▶ _Task objective_: Exactly and only the lines from the one with "change (hadamard_transform_12N cuda)" through the end of the listing are to be transcribed, both ends included.

▶ _Source information_:
________________
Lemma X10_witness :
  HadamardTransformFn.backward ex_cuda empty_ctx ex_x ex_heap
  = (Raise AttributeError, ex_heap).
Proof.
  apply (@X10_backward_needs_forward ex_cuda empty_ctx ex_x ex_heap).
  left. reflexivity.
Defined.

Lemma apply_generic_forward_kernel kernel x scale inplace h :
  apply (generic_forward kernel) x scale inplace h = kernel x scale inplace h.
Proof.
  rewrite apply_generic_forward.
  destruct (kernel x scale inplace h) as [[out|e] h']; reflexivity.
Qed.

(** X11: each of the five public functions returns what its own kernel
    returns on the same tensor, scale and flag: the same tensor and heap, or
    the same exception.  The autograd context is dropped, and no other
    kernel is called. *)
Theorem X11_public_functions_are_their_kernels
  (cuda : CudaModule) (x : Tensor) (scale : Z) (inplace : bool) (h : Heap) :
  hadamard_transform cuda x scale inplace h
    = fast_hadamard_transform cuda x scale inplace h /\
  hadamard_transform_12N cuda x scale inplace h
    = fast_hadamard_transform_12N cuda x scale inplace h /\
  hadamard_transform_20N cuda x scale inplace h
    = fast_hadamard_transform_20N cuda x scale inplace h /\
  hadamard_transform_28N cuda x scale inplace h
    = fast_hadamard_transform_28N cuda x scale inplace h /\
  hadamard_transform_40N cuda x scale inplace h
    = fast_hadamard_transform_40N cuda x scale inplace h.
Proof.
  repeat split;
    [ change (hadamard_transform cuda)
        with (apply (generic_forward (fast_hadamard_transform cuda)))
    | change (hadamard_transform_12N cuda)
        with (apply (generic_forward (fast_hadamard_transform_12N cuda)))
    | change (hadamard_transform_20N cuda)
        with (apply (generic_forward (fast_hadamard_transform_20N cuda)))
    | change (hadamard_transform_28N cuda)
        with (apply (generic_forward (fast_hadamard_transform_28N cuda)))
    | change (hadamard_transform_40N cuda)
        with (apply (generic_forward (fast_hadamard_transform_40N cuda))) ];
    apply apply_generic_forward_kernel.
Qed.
________________
▶ _Task answer_:
    | change (hadamard_transform_12N cuda)
        with (apply (generic_forward (fast_hadamard_transform_12N cuda)))
    | change (hadamard_transform_20N cuda)
        with (apply (generic_forward (fast_hadamard_transform_20N cuda)))
    | change (hadamard_transform_28N cuda)
        with (apply (generic_forward (fast_hadamard_transform_28N cuda)))
    | change (hadamard_transform_40N cuda)
        with (apply (generic_forward (fast_hadamard_transform_40N cuda))) ];
    apply apply_generic_forward_kernel.
Qed.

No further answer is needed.